When Pre-Authorisation Gets Denied — and What to Do
Pre-authorisation denial does not mean the claim is rejected. Common reasons for denial:
- The proposed procedure falls under a waiting period that has not lapsed.
- The treatment is listed as an exclusion (cosmetic procedures, certain elective surgeries).
- The insurer requires more clinical information before approval.
If denied, request the reason in writing from the TPA. If the denial is due to information gaps, the treating doctor can send additional records. If the denial appears incorrect, you can:
- Ask for an immediate review — most TPAs have a medical team that can overturn field-level decisions.
- Proceed with treatment, pay out of pocket, and file a reimbursement claim with a detailed letter contesting the denial reason.
- Escalate to the insurer's grievance cell, and then to the Insurance Ombudsman if unresolved.

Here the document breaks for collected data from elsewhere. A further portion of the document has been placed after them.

Lemma chan_at_peers l r cfgA cfgB ps oldA oldB :
  mcfg_ok cfgA ps -> mcfg_ok cfgB ps -> Forall2 peer_pool oldA oldB ->
  peer_chan (chan_at l r cfgA ps oldA) (chan_at r l cfgB ps oldB).
Proof.
  intros HA HB Ho. constructor; cbn [chan_at bd_queue num_pools pools].
  - reflexivity.
  - now rewrite (mk_num _ _ HA), (mk_num _ _ HB).
  - apply Forall2_app; [apply pools_at_peers | now apply Forall2_drop].
Qed.

Lemma chan_at_capacity l r cfg ps old :
  mcfg_ok cfg ps -> elem_num (bd_queue (chan_at l r cfg ps old)) - 1
    = Z.of_nat (length (all_bufs (chan_at l r cfg ps old))).
Proof.
  intros H. unfold all_bufs. rewrite (chan_at_active l r cfg ps old H).
  cbn [chan_at bd_queue elem_num]. assert (Hok := mk_each _ _ H).
  generalize (l + ring_span (sum_bufs ps)) (r + ring_span (sum_bufs ps)). clear H.
  induction Hok as [|pc ps [Hn _] _ IH]; intros a b; [reflexivity |].
  cbn [pools_at fmap list_fmap concat]. rewrite length_app.
  specialize (IH (a + pool_span pc) (b + pool_span pc)).
  unfold pool_bufs at 1. rewrite length_fmap, length_seq. unfold sum_bufs in *.
  cbn [fold_right pool_at num_bufs]. change (list_fmap _ _ pool_bufs ?z) with (pool_bufs <$> z). lia.
Qed.

(** ** One end of a channel *)

(** An end about to initialise channel [ch] of instance [i] at [l]: the channel
    structure exists, the configuration is acceptable, the platform is up and
    the channel fits what is left of the local half. *)
Record end_ok {P : Type} `{PL : Platform P} `{LW : !PlatformLaws P} (m : memory)
    (pr : list ipc_shm_priv) (pl : P) (i ch : Z) (p : ipc_shm_priv) (k : ipc_shm_channel)
    (l : Z) (cfg : ipc_shm_managed_cfg) (ps : list ipc_shm_pool_cfg) : Prop := {
  eo_priv : nthZ pr i = Some p;
  eo_chan : nthZ (p_channels p) ch = Some k;
  eo_type : ch_type k = IPC_SHM_MANAGED;
  eo_range : ch < p_num_channels p;
  eo_u8 : u8 ch = ch;
  eo_pools : length (pools (ch_mng k)) = Z.to_nat IPC_SHM_MAX_POOLS;
  eo_cfg : mcfg_ok cfg ps;
  eo_live : plat_live i (mem_regions m) pl;
  eo_base : 0 <= local_base i pl /\ local_base i pl + p_shm_size p < 2 ^ 64;
  eo_fit : local_base i pl <= l /\ l + chan_span ps <= local_base i pl + p_shm_size p
}.

Section One.
Context {P : Type} `{PL : Platform P} `{LW : !PlatformLaws P} `{AP : App P}.

Lemma end_init m pr (pl : P) i ch p k l r cfg ps :
  end_ok m pr pl i ch p k l cfg ps -> halves m l r (chan_span ps) ->
  let c := chan_at l r cfg ps (pools (ch_mng k)) in
  let s := ring_span (sum_bufs ps) in
  peer_ring m r 0 -> peer_pools m (pools_at (l + s) (r + s) ps) ->
  exists m', managed_channel_init i ch l r cfg (World m pr pl)
      = Ret 0 (World m' (setZ pr i (priv_with ch p k c)) pl) /\
    ring_up m' (tx_link (bd_queue c)) [] /\ pools_up m' 0 (pools_at (l + s) (r + s) ps) /\
    same_except (range l (chan_span ps)) m m'.
Proof.
  intros [Hp Hk Ht Hr _ Hl Hc Hlive Hb [Hf1 Hf2]] HH c s P1 P2.
  apply (managed_init_up pr pl i ch p k Hp Hk Ht Hr); auto. destruct (halves_pos _ _ _ _ HH).
  destruct (sum_pos _ _ Hc) as (_ & Hs & Hps). unfold chan_span in *. lia.
Qed.

End One.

Practical Tips to Make Either Process Smooth
Whether you go cashless or reimbursement, these habits reduce friction:
- Keep your health card and insurer helpline number in your phone contacts — not buried in a policy document.
- For cashless: On arrival, go straight to the insurance desk, not general registration. Delays here can mean pre-authorisation is not processed before the treating doctor needs to act.
- For reimbursement: Photograph every document before submitting originals. TPAs do lose paperwork. Having digital copies lets you reconstruct a submission quickly.
- Check sub-limits before admission: If your policy caps room rent at ₹3,000/day and you choose a ₹6,000 room, all proportionate expenses (surgeon fees, nursing charges, etc.) may be scaled down — not just the room rent.
- Post-hospitalisation bills (medicines, follow-up consultations, diagnostics for 60–90 days) are claimable. Do not discard prescriptions and receipts after discharge.
Frequently Asked Questions
Can I switch from cashless to reimbursement mid-hospitalisation?
Yes. If your cashless pre-authorisation is denied or partially approved, you can pay the balance or the full bill and file for reimbursement on the unpaid portion. Inform the hospital's insurance desk so they can generate the right billing documentation for you.
Is there a difference in the amount I receive under each type?
The policy coverage is the same. However, in reimbursement, the insurer may apply reasonable and customary charges benchmarks, which can reduce the payable amount if the hospital billed above market rates. Cashless at network hospitals avoids this issue since rates are pre-negotiated.
What happens if a network hospital demands a deposit even for cashless cases?
Hospitals can legally ask for a refundable deposit, especially in emergencies before pre-authorisation is received. Once the TPA approves the cashless request, the hospital should refund the deposit and settle directly with the insurer. If the hospital refuses to refund, escalate to your TPA.
How do I find which hospitals are in my insurer's network?
Every insurer publishes a hospital network list on its website and app, searchable by city, pincode, and speciality. The list on the health card QR code may be outdated — always cross-check online before a planned admission.